Living up to a campaign commitment, Tharinger said in June that he had returned a little more than $400 to the county for commissioner meetings he missed in Port Angeles because he was called away by state legislative business in Olympia.

He arrived at the $400 amount by computing the hours of county meetings he missed during the legislative session and figuring out an hourly wage, he said.

Hargrove, who returned a call for comment from Utah where he was on a motorcycle road trip, said, “I don’t have any plans for a voluntary pay cut.”

He added: “The amount of money that a legislator expends is not just their salary.

“We have budgets for travel, phones and mailing. I’m very frugal on those items.”

“There’s a lot of things to consider,” he said, adding that the issue of legislators voluntarily cutting pay “is kind of a phony issue from my perspective.”

Hargrove, a self-employed professional forester who served in the House of Representatives from 1985 through 1992 and in the state Senate since then, pointed to “a career’s worth of work that saves taxpayers money.”

“The other way to evaluate legislators other than their pay is their production, how much they are saving the taxpayers because of the things they’ve been able to put in place that work well,” he said.

“You have to look at the whole picture, how effective they are, how they use expense money,” he said, adding that voters have control of who serves.

None of the state’s senators had volunteered by Friday to cut his or her salaries, said Tom Hoemann, secretary of the state Senate, although his office has had inquiries about the process for doing so.

Cuts are of base pay and do not include the $90 daily expense account when the Legislature is in session, a mileage allowance of 50 cents per mile and state medical, dental and retirement benefits.

Van De Wege said he directed that his pay cut be retroactive to July 1, the beginning of the fiscal year.

The move cuts Van De Wege’s salary by $175 monthly, said House Deputy Chief Clerk Bernard Dean, an annual cut of $2,100 which will result in total pay for the next fiscal year of $40,006.

In the same bill that cut state workers’ pay, lawmakers approved an easy way for them and statewide elected officials to waive a portion of their paychecks.

Until a report ran in The Olympian of Olympia and The News Tribune of Tacoma on July 31 — a story picked up by The Associated Press and published in the Peninsula Daily News last Monday — only four lawmakers and four of the state’s nine elected officials had opted to voluntarily cut their pay.

Dean said Friday that his office was awaiting paperwork from at least two members in additional to the dozen who had already signed up.

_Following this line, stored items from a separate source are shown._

(* ===== verification/Fp.v ===== *)
(** * Fixed-point arithmetic and the two-layer network (kernel/fp.h, the loops of
    kernel/ai_core.c [ai_decide] and kernel/cmt_core.c [cmt_transform])

    Q16.16 numbers are [int32_t].  Additions of signed integers return [None]
    when they overflow, which C leaves undefined; conversions and right shifts
    wrap, and the left shift of a negative number multiplies, as gcc defines
    them.  Both engines run the same loops over their own weight tables. *)

From S2P Require Import Prelude.

Definition FP_ONE : Z := 65536.

Definition fp_mul (a b : Z) : Z := i32 (Z.shiftr (a * b) 16).

Definition fp_from_ratio (num den : Z) : Z :=
  if den =? 0 then 0 else i32 (Z.quot (Z.shiftl num 16) den).

(** A signed sum, [None] when it does not fit. *)
Definition chk (x : Z) : option Z :=
  if (INT32_MIN <=? x) && (x <=? INT32_MAX) then Some x else None.

Definition fp_softsign (x : Z) : option Z :=
  let abs_x := if x <? 0 then u32 (u32 (- (x + 1)) + 1) else u32 x in
  d ← chk (FP_ONE + i32 abs_x);
  if d =? 0 then None else Some (i32 (Z.quot (Z.shiftl x 16) d)).

Definition fp_clamp (x lo hi : Z) : Z :=
  if x <? lo then lo else if x >? hi then hi else x.

Definition fp_abs (x : Z) : Z :=
  if x =? INT32_MIN then INT32_MAX else if x <? 0 then - x else x.

(** ** The layers *)

(** [for (j = 0; j < n; j++) s += fp_mul(w[j], x[j]);] *)
Fixpoint mac (s : Z) (w x : list Z) : option Z :=
  match w, x with
  | wj :: w', xj :: x' => s' ← chk (s + fp_mul wj xj); mac s' w' x'
  | [], [] => Some s
  | _, _ => None
  end.

(** The hidden activations, one neuron per row of weights. *)
Fixpoint hidden_layer (w : list (list Z)) (b x : list Z) : option (list Z) :=
  match w, b with
  | wi :: w', bi :: b' =>
      s ← mac bi wi x; h ← fp_softsign s; hs ← hidden_layer w' b' x; Some (h :: hs)
  | [], [] => Some []
  | _, _ => None
  end.

(** The output loop: [out] holds the cells written so far, [post] is applied to
    each output before it is compared with the best one. *)
Fixpoint output_loop (post : Z -> Z) (w : list (list Z)) (b h : list Z)
    (out : list Z) (best : Z) : option (list Z * Z) :=
  match w, b with
  | wj :: w', bj :: b' =>
      o ← mac bj wj h;
      let out' := out ++ [post o] in
      ob ← aget out' best;
      let j := Z.of_nat (length out) in
      output_loop post w' b' h out' (if post o >? ob then j else best)
  | [], [] => Some (out, best)
  | _, _ => None
  end.

(** ** Bounds *)

Lemma chk_Some x : INT32_MIN <= x <= INT32_MAX -> chk x = Some x.
Proof. intros. unfold chk. case_match; [done|]. bool_hyps. naive_solver lia. Qed.

(** A product is the real one rounded down, while it fits. *)
Lemma fp_mul_floor a b :
  - 2 ^ 46 <= a * b < 2 ^ 46 ->
  65536 * fp_mul a b <= a * b < 65536 * fp_mul a b + 65536.
Proof.
  intros H. unfold fp_mul. rewrite Z.shiftr_div_pow2 by lia. change (2 ^ 16) with 65536.
  rewrite i32_small; zlia.
Qed.

Lemma fp_mul_bound a b A B :
  Z.abs a <= A -> Z.abs b <= B -> A * B < 2 ^ 46 ->
  Z.abs (fp_mul a b) <= A * B / 65536 + 1.
Proof.
  intros Ha Hb HAB.
  assert (Z.abs (a * b) <= A * B) by (rewrite Z.abs_mul; nia).
  pose proof (fp_mul_floor a b ltac:(lia)). clear Ha Hb.
  generalize dependent (a * b). generalize dependent (A * B). intros. zlia.
Qed.

Lemma fp_from_ratio_unit n d :
  0 <= n <= d -> d < 2 ^ 32 -> 0 <= fp_from_ratio n d <= FP_ONE.
Proof.
  intros Hn Hd. unfold fp_from_ratio. case_match; bool_hyps; [unfold FP_ONE; lia|].
  rewrite Z.shiftl_mul_pow2 by lia. change (2 ^ 16) with 65536.
  rewrite Z.quot_div_nonneg by lia.
  assert (0 <= n * 65536 / d <= FP_ONE).
  { split; [apply Z.div_pos; lia|]. apply Z.div_le_upper_bound; unfold FP_ONE; lia. }
  unfold FP_ONE in *. rewrite i32_small; lia.
Qed.

(** [fp_softsign] is defined while its denominator fits, squashes into
    (-1, 1) and keeps the sign. *)
Lemma fp_softsign_spec x :
  Z.abs x <= INT32_MAX - FP_ONE ->
  exists h, fp_softsign x = Some h /\ Z.abs h <= 65535 /\ (0 <= x -> 0 <= h) /\ (x <= 0 -> h <= 0).
Proof.
  intros Hx. unfold INT32_MAX, FP_ONE in Hx.
  assert (Habs : (if x <? 0 then u32 (u32 (- (x + 1)) + 1) else u32 x) = Z.abs x).
  { case_match; bool_hyps; [rewrite (u32_small (- _)) by lia|]; rewrite u32_small; lia. }
  unfold fp_softsign. cbv zeta. rewrite Habs. clear Habs.
  rewrite i32_small by lia. rewrite chk_Some by (unfold FP_ONE, INT32_MIN, INT32_MAX; lia).
  cbn [mbind option_bind]. case_match eqn:E; bool_hyps; [unfold FP_ONE in E; lia|].
  set (d := FP_ONE + Z.abs x).
  assert (Hq : Z.abs (Z.quot (Z.shiftl x 16) d) <= 65535 /\
    (0 <= x -> 0 <= Z.quot (Z.shiftl x 16) d) /\ (x <= 0 -> Z.quot (Z.shiftl x 16) d <= 0)).
  { rewrite Z.shiftl_mul_pow2 by lia. change (2 ^ 16) with 65536.
    assert (Hd : 0 < d) by (unfold d, FP_ONE; lia).
    assert (Hb : Z.abs (x * 65536) < 65536 * d) by (unfold d, FP_ONE; lia).
    split_and!.
    - rewrite <- Z.quot_abs by lia. rewrite (Z.abs_eq d) by lia.
      assert (Z.quot (Z.abs (x * 65536)) d < 65536); [|lia].
      apply Z.quot_lt_upper_bound; lia.
    - intros. apply Z.quot_pos; lia.
    - intros. rewrite <- (Z.opp_involutive (x * 65536)), Z.quot_opp_l by lia.
      pose proof (Z.quot_pos (- (x * 65536)) d ltac:(lia) Hd). lia. }
  destruct Hq as (Hq & ? & ?). eexists. split; [reflexivity|].
  rewrite i32_small by lia. done.
Qed.

(** The largest magnitude a row of weights can reach on inputs of magnitude at
    most [B], and the check that a table of rows stays within [L]. *)
Definition gain (B : Z) (w : list Z) : Z :=
  foldr (fun wj a => Z.abs wj * B / 65536 + 1 + a) 0 w.
Definition row_ok (n : nat) (B L : Z) (r : list Z * Z) : bool :=
  (length r.1 =? n)%nat && forallb (fun wj => Z.abs wj * B <? 2 ^ 46) r.1 &&
  (Z.abs r.2 + gain B r.1 <=? L).
Definition layer_ok (n : nat) (B L : Z) (w : list (list Z)) (b : list Z) : bool :=
  (length w =? length b)%nat && forallb (row_ok n B L) (zip w b).

Section Layers.
Context (B L : Z) (HB : 0 <= B) (HL : L <= INT32_MAX).

Lemma gain_pos w : 0 <= gain B w.
Proof.
  induction w as [|a w IH]; simpl; [lia|].
  assert (0 <= Z.abs a * B / 65536) by (apply Z.div_pos; nia). lia.
Qed.

Lemma mac_safe w x s :
  length w = length x -> Forall (fun v => Z.abs v <= B) x ->
  forallb (fun wj => Z.abs wj * B <? 2 ^ 46) w = true ->
  Z.abs s + gain B w <= L -> exists r, mac s w x = Some r /\ Z.abs r <= L.
Proof.
  revert x s. induction w as [|a w IH]; intros [|v x] s Hlen Hx Hw Hs;
    simplify_eq/=; [exists s; split; [done|lia]|].
  apply Forall_cons in Hx as [Hv Hx]. apply andb_true_iff in Hw as [Ha Hw]. bool_hyps.
  pose proof (fp_mul_bound a v (Z.abs a) B (Z.le_refl _) Hv Ha) as Hm.
  pose proof (gain_pos w).
  rewrite chk_Some by (unfold INT32_MIN, INT32_MAX in *; lia). cbn [mbind option_bind].
  apply IH; [done..|lia].
Qed.

Lemma row_ok_mac n w b x :
  row_ok n B L (w, b) = true -> length x = n -> Forall (fun v => Z.abs v <= B) x ->
  exists r, mac b w x = Some r /\ Z.abs r <= L.
Proof.
  unfold row_ok. simpl. intros H Hn Hx. bool_hyps. apply mac_safe; [|done..|done].
  match goal with H : (_ =? _)%nat = true |- _ => apply Nat.eqb_eq in H end. lia.
Qed.

(** Every neuron's sum fits and its activation is in (-1, 1). *)
Lemma hidden_layer_safe n w b x :
  layer_ok n B L w b = true -> L <= INT32_MAX - FP_ONE ->
  length x = n -> Forall (fun v => Z.abs v <= B) x ->
  exists hs, hidden_layer w b x = Some hs /\ length hs = length w /\
    Forall (fun h => Z.abs h <= 65535) hs.
Proof.
  unfold layer_ok. intros Hok HL' Hn Hx. apply andb_true_iff in Hok as [Hlen Hrows].
  apply Nat.eqb_eq in Hlen. revert b Hlen Hrows. induction w as [|a w IH];
    intros [|c b] Hlen Hrows; simplify_eq/=; [by exists []|].
  apply andb_true_iff in Hrows as [Hr Hrows].
  destruct (row_ok_mac _ a c x Hr eq_refl Hx) as (r & -> & Hr').
  destruct (fp_softsign_spec r) as (h & Eh & Hh & _); [lia|].
  destruct (IH b ltac:(lia) Hrows) as (hs & Ehs & Hl & Hf).
  cbn [mbind option_bind]. rewrite Eh. cbn [mbind option_bind]. rewrite Ehs.
  exists (h :: hs). split_and!; [done|simpl; lia|by constructor].
Qed.
End Layers.

(** When no sum overflows, a row computes its weighted sum. *)
Fixpoint dot (w x : list Z) : Z :=
  match w, x with wj :: w', xj :: x' => fp_mul wj xj + dot w' x' | _, _ => 0 end.

Lemma mac_dot w x s r : mac s w x = Some r -> r = s + dot w x.
Proof.
  revert x s. induction w as [|a w IH]; intros [|v x] s H; simplify_eq/=; [lia|].
  unfold chk in H. case_match; [|done]. apply IH in H. lia.
Qed.

(** [best] is the first index at which [l] is largest. *)
Definition argmax (l : list Z) (best : Z) : Prop :=
  exists m, aget l best = Some m /\
    (forall j x, aget l j = Some x -> x <= m /\ (j < best -> x < m)).

Lemma argmax_snoc l best x m :
  argmax l best -> aget l best = Some m ->
  argmax (l ++ [x]) (if x >? m then Z.of_nat (length l) else best).
Proof.
  intros (m' & Hm' & Hmax) Hm. assert (m' = m) as -> by congruence.
  assert (Hold : forall j y, aget (l ++ [x]) j = Some y -> j <> Z.of_nat (length l) -> aget l j = Some y).
  { intros j y Hj Hne. apply aget_lt in Hj as Hr. apply aget_Some in Hj as [Hj0 Hj].
    rewrite length_app in Hr. simpl in Hr. apply aget_Some. split; [done|].
    rewrite lookup_app_l in Hj by lia. done. }
  assert (Hlast : aget (l ++ [x]) (Z.of_nat (length l)) = Some x).
  { apply aget_Some. split; [lia|]. rewrite Nat2Z.id. by apply list_lookup_middle. }
  case_match eqn:E; bool_hyps.
  - exists x. split; [done|]. intros j y Hj.
    destruct (decide (j = Z.of_nat (length l))) as [->|Hne].
    + split; [|lia]. assert (y = x) by congruence. lia.
    + destruct (Hmax j y (Hold _ _ Hj Hne)). lia.
  - exists m. split.
    + apply aget_lt in Hm as Hr. apply aget_Some in Hm as [? Hm]. apply aget_Some. split; [done|].
      rewrite lookup_app_l; [done|lia].
    + apply aget_lt in Hm as Hr. intros j y Hj.
      destruct (decide (j = Z.of_nat (length l))) as [->|Hne]; [|eauto].
      assert (y = x) by congruence. lia.
Qed.

(** The output loop computes every output and the first index of the largest. *)
Lemma output_loop_argmax post n B L w b h out best :
  0 <= B -> L <= INT32_MAX -> layer_ok n B L w b = true -> length h = n ->
  Forall (fun v => Z.abs v <= B) h -> (out = [] /\ best = 0 \/ argmax out best) ->
  exists out' best', output_loop post w b h out best = Some (out', best') /\
    length out' = (length out + length w)%nat /\
    (w = [] /\ out' = out /\ best' = best \/ argmax out' best').
Proof.
  unfold layer_ok. intros HB HL Hok Hn Hh Hinv. apply andb_true_iff in Hok as [Hlen Hrows].
  apply Nat.eqb_eq in Hlen. revert b Hlen Hrows out best Hinv. induction w as [|a w IH];
    intros [|c b] Hlen Hrows out best Hinv; simplify_eq/=.
  { exists out, best. split_and!; [done|lia|by left]. }
  apply andb_true_iff in Hrows as [Hr Hrows].
  destruct (row_ok_mac B L HB HL _ a c h Hr eq_refl Hh) as (r & -> & _).
  cbn [mbind option_bind].
  assert (exists ob, aget (out ++ [post r]) best = Some ob /\
    argmax (out ++ [post r]) (if post r >? ob then Z.of_nat (length out) else best))
    as (ob & -> & Harg).
  { destruct Hinv as [[-> ->]|Harg].
    - exists (post r). split; [done|]. replace (post r >? post r) with false.
      2: { symmetry. rewrite Z.gtb_ltb. apply Z.ltb_irrefl. }
      exists (post r). split; [done|]. intros j x Hj. apply aget_lt in Hj as Hl. simpl in Hl.
      assert (j = 0) as -> by lia. assert (x = post r) by (unfold aget in Hj; simpl in Hj; congruence). lia.
    - pose proof Harg as (m & Hm & _). exists m. split; [|by apply argmax_snoc].
      apply aget_lt in Hm as Hl. apply aget_Some in Hm as [? Hm]. apply aget_Some. split; [done|].
      rewrite lookup_app_l; [done|lia]. }
  cbn [mbind option_bind].
  destruct (IH b ltac:(lia) Hrows _ _ (or_intror Harg)) as (out' & best' & -> & Hl & Ho).
  exists out', best'. split_and!; [done|rewrite Hl, length_app; simpl; lia|].
  right. destruct Ho as [(_ & -> & ->)|Ho]; done.
Qed.

(** The outputs are the rows' sums, after [post]. *)
Lemma output_loop_values post w b h out best out' best' :
  output_loop post w b h out best = Some (out', best') ->
  exists rs, out' = out ++ map post rs /\
    Forall2 (fun wb r => mac wb.2 wb.1 h = Some r) (zip w b) rs.
Proof.
  revert b out best. induction w as [|a w IH]; intros [|c b] out best H; simplify_eq/=.
  { exists []. rewrite app_nil_r. by split. }
  apply bind_Some in H as (r & Hr & H). apply bind_Some in H as (ob & _ & H).
  apply IH in H as (rs & -> & Hf). exists (r :: rs). rewrite <- app_assoc. split; [done|].
  by constructor.
Qed.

Van De Wege said he had not been aware of a process for cutting pay without approval of the state Citizens Commission on Salaries for Elected Officials, which was created with a constitutional amendment that prohibits the lowering of elected officials’ pay.

“Most of us who wanted to take advantage of this didn’t know we could do this,” he added, saying he expects “one-third of the [147 state] legislators will take advantage of this.”

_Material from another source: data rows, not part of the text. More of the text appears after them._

(** a descriptor round trip.  [proc_fd_alloc] of a device takes the lowest
    empty descriptor of the calling process (or of the kernel threads' table);
    [proc_fd_get] then gives the device back and every other descriptor as
    before, and after [proc_fd_close] all of them are as before.  Allocation
    fails, with -1 and no change, exactly when all eight are taken. *)
Theorem fd_roundtrip s dev (Hwf : fds_wf s) :
  (proc_fd_alloc dev s = Ok (-1, s, []) /\
     forall fd, 0 <= fd < 8 -> exists d, proc_fd_get fd s = Ok (d, s, []) /\ d <> 0) \/
  exists fd s1 s2, proc_fd_alloc dev s = Ok (fd, s1, []) /\ 0 <= fd < 8 /\
    proc_fd_get fd s = Ok (0, s, []) /\
    (forall j d, 0 <= j < fd -> proc_fd_get j s = Ok (d, s, []) -> d <> 0) /\
    proc_fd_get fd s1 = Ok (dev, s1, []) /\ proc_fd_close fd s1 = Ok (tt, s2, []) /\
    (forall j d, j <> fd -> proc_fd_get j s = Ok (d, s, []) -> proc_fd_get j s1 = Ok (d, s1, [])) /\
    (forall j d, proc_fd_get j s = Ok (d, s, []) -> proc_fd_get j s2 = Ok (d, s2, [])).
Proof.
  destruct (fd_table_run s Hwf) as (who & f & Et & Hlen & Hput).
  assert (Hget : forall st g, fd_table st = Ok ((who, g), st, []) -> forall j, proc_fd_get j st =
    if (j <? 0) || (j >=? PROC_FD_MAX) then Ok (0, st, []) else of_opt (aget g j) st).
  { intros st g E j. unfold proc_fd_get. rewrite (bind_ok _ _ _ _ _ E). by destruct (_ || _). }
  unfold proc_fd_alloc. rewrite (bind_ok _ _ _ _ _ Et). cbv beta iota.
  pose proof (first_null_spec f 0) as Hn. destruct (first_null f 0) as [fd|].
  2: { left. split; [done|]. intros fd Hfd. destruct (aget_in f fd ltac:(lia)) as [d Hd].
       exists d. rewrite (Hget s f Et), Hd. unfold PROC_FD_MAX.
       rewrite (proj2 (Z.ltb_ge fd 0)), Z.geb_leb, (proj2 (Z.leb_gt 8 fd)) by lia. split; [done|].
       apply aget_Some in Hd as [_ Hd]. apply (Forall_lookup_1 _ _ _ _ Hn Hd). }
  right. rewrite Z.sub_0_r in Hn. destruct Hn as (Hr & H0 & Hlow). rewrite Hlen in Hr.
  destruct (Hput (<[Z.to_nat fd := dev]> f)) as (s1 & E1 & Et1 & Hwf1); [by rewrite length_insert|].
  destruct (fd_table_run s1 Hwf1) as (who' & f' & Et1' & _ & Hput1).
  rewrite Et1 in Et1'. injection Et1' as <- <-.
  destruct (Hput1 f Hlen) as (s2 & E2 & Et2 & _).
  assert (B : (fd <? 0) || (fd >=? PROC_FD_MAX) = false).
  { unfold PROC_FD_MAX. rewrite (proj2 (Z.ltb_ge fd 0)), Z.geb_leb, (proj2 (Z.leb_gt 8 fd)) by lia. done. }
  exists fd, s1, s2. split_and!.
  - rewrite aset_in by lia. rewrite bind_some. by rewrite (bind_ok _ _ _ _ _ E1).
  - lia.
  - lia.
  - rewrite (Hget s f Et), B. by rewrite (proj2 (aget_Some f fd 0) (conj (proj1 Hr) H0)).
  - intros j d Hj. rewrite (Hget s f Et). unfold PROC_FD_MAX.
    rewrite (proj2 (Z.ltb_ge j 0)), Z.geb_leb, (proj2 (Z.leb_gt 8 j)) by lia. cbn [orb]. cbv iota.
    destruct (aget f j) as [d'|] eqn:Ej; [|done]. intros [= ->]. apply aget_Some in Ej as [_ Ej].
    by apply (Hlow (Z.to_nat j)); [lia|].
  - rewrite (Hget s1 _ Et1), B. by rewrite aget_insert by lia.
  - unfold proc_fd_close. rewrite (bind_ok _ _ _ _ _ Et1). cbv beta iota. unfold PROC_FD_MAX.
    rewrite Z.geb_leb, (proj2 (Z.leb_le 0 fd)), (proj2 (Z.ltb_lt fd 8)) by lia. cbn [andb]. cbv iota.
    rewrite aset_in by (rewrite length_insert, Hlen; lia). rewrite bind_some, list_insert_insert_eq.
    rewrite list_insert_id by done. exact E2.
  - intros j d Hj. rewrite (Hget s f Et), (Hget s1 _ Et1). destruct ((j <? 0) || (j >=? PROC_FD_MAX)) eqn:Ej; [intros H; by injection H as ->|].
    bool_hyps. rewrite aget_insert_ne by lia. destruct (aget f j) as [x|]; [|done]. intros Hx. injection Hx as ->. done.
  - intros j d. rewrite (Hget s f Et), (Hget s2 _ Et2). destruct ((j <? 0) || (j >=? PROC_FD_MAX)); [intros H; by injection H as ->|].
    destruct (aget f j) as [x|]; [|done]. intros Hx. injection Hx as ->. done.
Qed.

(** ** Concrete runs *)

Definition blank_proc : proc := mk_proc PROC_NONE 0 0 0 0 (replicate 12 0) 0 (replicate 8 0).
Definition kernel_task : list task_struct := main_task :: replicate 15 blank_task.
Definition start_state (v : vmm) : pstate :=
  mk_pstate (replicate 8 blank_proc) 1 (replicate 8 0)
    (mk_sched vmm kernel_task 0 0 0 (replicate 13 0) true v (mk_ticks [] 0)) (fun _ => 0xAA).
Definition demo_name : view := literal (bytes "demo") (fun _ => 0).


(** A machine whose frames are all free. *)
Definition free_pmm : pmm := mk_pmm (replicate 4096 0) 32768 32768.
Definition free_vmm : vmm := mk_vmm free_pmm (mk_heap HEAP_START 0 (fun _ => 0)) (fun _ => 0) ∅ 0 0 0 0 0.

Lemma fd_roundtrip_witness :
  exists fd s1, proc_fd_alloc 0x5000 (start_state free_vmm) = Ok (fd, s1, []) /\
    proc_fd_get fd s1 = Ok (0x5000, s1, []).
Proof.
  destruct (fd_roundtrip (start_state free_vmm) 0x5000) as [[_ H]|(fd & s1 & s2 & H1 & _ & _ & _ & H2 & _)].
  - split; [reflexivity|]. repeat constructor.
  - destruct (H 0 ltac:(lia)) as (d & Hd & Hd0). vm_compute in Hd. congruence.
  - exists fd, s1. split; [exact H1|exact H2].
Defined.

(** The first process exits and is not waited for; the second one is given its
    task slot.  The result is the second pid and what [proc_getpid] then says. *)
Definition zombie_run : M pstate (Z * Z) :=
  let spawn := proc_spawn_image k_pgd 0x40081000 0x400B0000 (Some demo_name) (Some [1; 2; 3; 4]) 4 0 in
  let yield := in_sched (@sched_yield vmm (vmm_spaces k_pgd)) in
  let* _ := spawn in
  let* _ := yield in
  let* _ := proc_exit k_pgd 7 in
  let* q := spawn in
  let* _ := yield in
  let* me := proc_getpid in
  ret (q, me).
Definition value {S A} (r : res (A * S * list Z)) : option A :=
  match r with Ok (a, _, _) => Some a | _ => None end.

(** A zombie shadows the process that reuses its task slot.  The scheduler
    recycles a finished slot at once, while the zombie's PCB keeps naming it
    until it is reaped, and the lookup by task accepts zombies: the new process
    (pid 2) is told it is pid 1. *)
Theorem zombie_shadows_successor : value (zombie_run (start_state free_vmm)) = Some (2, 1).
Proof. vm_compute. reflexivity. Qed.

Definition zombie : proc :=
  mk_proc PROC_ZOMBIE 5 0 1 HEAP_START (bytes "demo" ++ replicate 8 0) 7 (replicate 8 0).
Definition zombie_space : addr_space := mk_as (frame_addr 100) (frame_addr 100 :: replicate 15 0) 1 0 true.
Definition zombie_state (fr : pmm) : pstate :=
  set_procs (<[2%nat := zombie]> (replicate 8 blank_proc))
    (start_state (mk_vmm fr fresh_heap (fun _ => 0) {[HEAP_START := zombie_space]} HEAP_START 0 0 0 0)).

Lemma proc_wait_reaps_witness :
  exists fr s', pmm_init boot_pmm = Ok (tt, fr, []) /\
    proc_wait k_pgd 5 (fun _ => ret tt) 0 1 (zombie_state fr) = Ok ((5, 7), s', []) /\
    rep (frames (vm (sch s'))) (run 4736 (Z.to_nat 28032) ∪ list_to_set [100]).
Proof.
  destruct boot_rep as (fr & E & Hr).
  destruct (proc_wait_reaps k_pgd (zombie_state fr) 2 zombie zombie_space [100] (run 4736 (Z.to_nat 28032))
    (fun _ => ret tt) 0 0) as (s' & q & Hw & _ & _ & _ & _ & Hf & _).
  - reflexivity.
  - reflexivity.
  - reflexivity.
  - reflexivity.
  - split; [discriminate|]. split; [reflexivity|]. split; reflexivity.
  - split; [reflexivity|]. apply List.Forall_cons; [change TOTAL with 32768; lia|apply List.Forall_nil].
  - exact Hr.
  - exists fr, s'. split; [exact E|]. split; [exact Hw|exact Hf].
Defined.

He said he didn’t realize that the provision for waiving part of lawmakers’ pay, which House members approved, had survived the rest of the process.

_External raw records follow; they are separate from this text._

Definition SYS_PRINT : Z := 1.
Definition SYS_TICKS : Z := 2.
Definition SYS_YIELD : Z := 3.
Definition SYS_EXIT : Z := 4.
Definition SYS_READ : Z := 5.
Definition SYS_WRITE : Z := 6.
Definition SYS_OPEN : Z := 7.
Definition SYS_CLOSE : Z := 8.
Definition SYS_IOCTL : Z := 9.
Definition SYS_CREATE : Z := 10.
Definition SYS_DELETE : Z := 11.
Definition SYS_LIST : Z := 12.
Definition SYS_TASK_SPAWN : Z := 13.
Definition SYS_TASK_EXIT : Z := 14.
Definition SYS_AI_REPORT : Z := 15.
Definition SYS_IPC_CREATE : Z := 16.
Definition SYS_IPC_SEND : Z := 17.
Definition SYS_IPC_RECV : Z := 18.
Definition SYS_IPC_DESTROY : Z := 19.
Definition SYS_GETPID : Z := 20.
Definition SYS_WAITPID : Z := 21.

(** [(uint64_t)-1] *)
Definition MINUS1 : Z := 2 ^ 64 - 1.

(** ** Pointer checks *)

Definition is_user_ptr (addr len : Z) : bool :=
  if addr =? 0 then false else
  if u64 (addr + len) <? addr then false else
  if (addr >=? RAM_START) && (u64 (addr + len) <=? RAM_END) then true else
  if (addr >=? USER_VA_BASE) && (u64 (addr + len) <=? USER_VA_STACK) then true else
  false.
Definition is_user_ptr_simple (addr : Z) : bool := is_user_ptr addr 1.

(** ** The kernel's state *)

(** [k_devs], [k_ndev] and [k_objs] are the device framework's table; the AI
    engine and its timer are [k_ai]; [legacy] is [legacy_stack_count]. *)
Record kst := mk_kst {
  k_proc : pstate; k_fs : Ramfs.ramfs; k_ipc : Ipc.ipc_state;
  k_devs : list Z; k_ndev : Z; k_objs : gmap Z device; k_ai : Ai.aik; legacy : Z }.

Definition set_proc (p : pstate) (k : kst) : kst :=
  mk_kst p (k_fs k) (k_ipc k) (k_devs k) (k_ndev k) (k_objs k) (k_ai k) (legacy k).
Definition in_proc {A} (m : M pstate A) : M kst A := zoom k_proc set_proc m.
Definition in_fs {A} (m : M Ramfs.ramfs A) : M kst A :=
  zoom k_fs (fun f k => mk_kst (k_proc k) f (k_ipc k) (k_devs k) (k_ndev k) (k_objs k) (k_ai k) (legacy k)) m.
Definition in_ipc {A} (m : M Ipc.ipc_state A) : M kst A :=
  zoom k_ipc (fun q k => mk_kst (k_proc k) (k_fs k) q (k_devs k) (k_ndev k) (k_objs k) (k_ai k) (legacy k)) m.
(** Drivers act on the process state, memory included. *)
Definition in_dev {A} (m : M (devtab pstate) A) : M kst A :=
  zoom (fun k => mk_devtab (k_devs k) (k_ndev k) (k_objs k) (k_proc k))
    (fun d k => mk_kst (rest d) (k_fs k) (k_ipc k) (dev_table d) (dev_count d) (devs d) (k_ai k) (legacy k)) m.
Definition in_ai {A} (m : M Ai.aik A) : M kst A :=
  zoom k_ai (fun a k => mk_kst (k_proc k) (k_fs k) (k_ipc k) (k_devs k) (k_ndev k) (k_objs k) a (legacy k)) m.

Chopp, a 43rd District Democrat, and Larry Seaquist, a 26th District Democrat, are opting for 5 percent cuts, while Troy Kelley, a Democrat from the 28th District, is taking a 5.011 percent cut.

Taking 3 percent cuts are Ann Rivers, 18th District Republican; Bruce Dammeier, 25th District Republican; Christopher Hurst, 31st District Democrat; Michael Sells, 38th District Democrat; Tina Orwall, 33rd District Democrat; Reuven Carlyle, assistant majority whip and Democrat from the 36th District; J.T. Wilcox, 2nd District Republican; and Gary Alexander, 20th District Republican.

The money realized from House pay cuts stays in the House operating budget, Dean said.

Among statewide officials, Gov. Chris Gregoire, Treasurer Jim McIntire, Lt. Gov. Brad Owen and Superintendent of Public Instruction Randy Dorn all volunteered to forfeit 3 percent of their pay, The Olympian reported.

The other five statewide elected officials, including Attorney General Rob McKenna, have said they donated equivalent amounts to charity, or plan to.